Le inchieste del giornalista americano hanno permesso di accendere negli anni scorsi i riflettori su uno scandalo tenuto nascosto per molto tempo da alcune aziende farmaceutiche. Le difficoltà incontrate per realizzare il documentario dello scandalo del sangue infetto non sono state poche. Duda è originario di Little Rock, nell’Arkansas, e ha fatto i conti, da un lato, con l’ostilità delle aziende farmaceutiche tirate in ballo e, dall’altro, con una indifferenza costruita a tavolino per ostacolare la diffusione delle notizie. Una campagna stampa, seppur sussurrata, contro il suo lavoro. Ma non solo. Anche controlli sulla sua persona, pedinamenti, atti intimidatori, fino ad arrivare alla distruzione della sua abitazione.

Negli Stati Uniti non ci sono state condanne penali per i responsabili della diffusione di farmaci prodotti con sangue infetto. Si sono avuti, invece, molti procedimenti in ambito civile conclusisi con successo per i contagiati e con una serie di risarcimenti danni. Dover affrontare in Italia un processo per oltraggio rappresenta per Kelly Duda una situazione paradossale, difficile da spiegare ai suoi connazionali e ai media d’oltreoceano. «Sono venuto in Italia – dice al Dubbio – come cittadino del mondo per aiutare le vittime del sangue contaminato e dare un contributo per cercare giustizia.

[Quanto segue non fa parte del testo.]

(** X11. [match_skills_with_bert], the best entry. On a built and ready index
    and with [top_k >= 1], the entries do not depend on [top_k]; a
    candidate is mapped to an entry of the corpus whose similarity to it
    is the greatest of the corpus, and it is left without a match only
    when every entry of the corpus is below the threshold. *)
Theorem match_skills_with_bert_best enc self skills threshold top_k :
  reachable enc (skills_matcher self) ->
  is_corpus_ready (skills_matcher self) = true ->
  (1 <= top_k)%Z ->
  exists matched,
    answer_of (match_skills_with_bert cos_sim self skills threshold top_k)
    = Some matched /\
    answer_of (match_skills_with_bert cos_sim self skills threshold 1)
    = Some matched /\
    Forall
      (fun e =>
         match matched_skill e with
         | Some text =>
             In text (corpus (skills_matcher self)) /\
             similarity_score e = score_of cos_sim enc (original e) text /\
             Forall (fun c => (score_of cos_sim enc (original e) c
                               <= similarity_score e)%Q)
                    (corpus (skills_matcher self))
         | None =>
             Forall (fun c => (score_of cos_sim enc (original e) c
                               < threshold)%Q)
                    (corpus (skills_matcher self))
         end)
      matched.
Proof.
  intros Hr Hready Hk.
  assert (Hhead : forall k s,
             (1 <= k)%Z ->
             hd_error (find_similar cos_sim (skills_matcher self) s k threshold)
             = hd_error (sort_desc snd
                           (candidates cos_sim enc (skills_matcher self) s
                              threshold))).
  { intros k s Hk1. rewrite find_similar_take, head_take by exact Hk1.
    now rewrite (full_ranking_reachable vec cos_sim enc). }
  exists (map (fun s => entry_for cos_sim self threshold top_k (strip s))
              (filter valid skills)).
  rewrite !match_skills_with_bert_eq by exact Hready.
  unfold answer_of. cbn [fst].
  split; [reflexivity|]. split.
  { f_equal. apply map_ext. intros s.
    rewrite !entry_for_head, !Hhead by lia. reflexivity. }
  apply Forall_forall. intros e He. apply in_map_iff in He as (s & <- & _).
  rewrite entry_for_head, Hhead by exact Hk.
  set (q := strip s).
  set (kept := candidates cos_sim enc (skills_matcher self) q threshold).
  destruct (sort_desc snd kept) as [|best rest] eqn:E;
    cbn [hd_error matched_skill similarity_score original].
  - assert (Hk0 : kept = []).
    { apply Permutation_nil. rewrite <- E.
      apply Permutation_sym, sort_desc_perm. }
    apply Forall_forall. intros c Hc. apply Qnot_le_lt. intros Hle.
    assert (Hin : In (c, score_of cos_sim enc q c) kept).
    { unfold kept, candidates. apply filter_In. split.
      - apply in_map_iff. now exists c.
      - unfold clears. now apply Qle_bool_iff. }
    rewrite Hk0 in Hin. exact Hin.
  - pose proof (sort_desc_head _ snd best rest kept E) as Hmax.
    assert (Hb : In best kept).
    { apply (Permutation_in _ (Permutation_sym (sort_desc_perm _ snd kept))).
      rewrite E. now left. }
    unfold kept, candidates in Hb. apply filter_In in Hb as [Hb Hcl].
    apply in_map_iff in Hb as (t & <- & Ht). cbn [fst snd] in *.
    split; [exact Ht|]. split; [reflexivity|].
    apply Forall_forall. intros c Hc.
    destruct (Qlt_le_dec (score_of cos_sim enc q c) threshold) as [Hlt | Hge].
    + apply Qlt_le_weak. eapply Qlt_le_trans; [exact Hlt|].
      unfold clears in Hcl. now apply Qle_bool_iff in Hcl.
    + rewrite Forall_forall in Hmax.
      apply (Hmax (c, score_of cos_sim enc q c)).
      unfold kept, candidates. apply filter_In. split.
      * apply in_map_iff. now exists c.
      * unfold clears. now apply Qle_bool_iff.
Qed.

Ora sono io il bersaglio. È una situazione a dir poco kafkiana. La libertà non può esistere senza la libertà di stampa e di parola. Per decenni persone avide e senza scrupoli hanno venduto sangue infetto ai pazienti e se la sono cavata. In passato il sangue era considerato più prezioso dell’oro. Per Big Pharma il profitto ha prevalso sulla sicurezza e la salute dei cittadini e la storia di questo scandalo mondiale non è stata ancora raccontata per intero».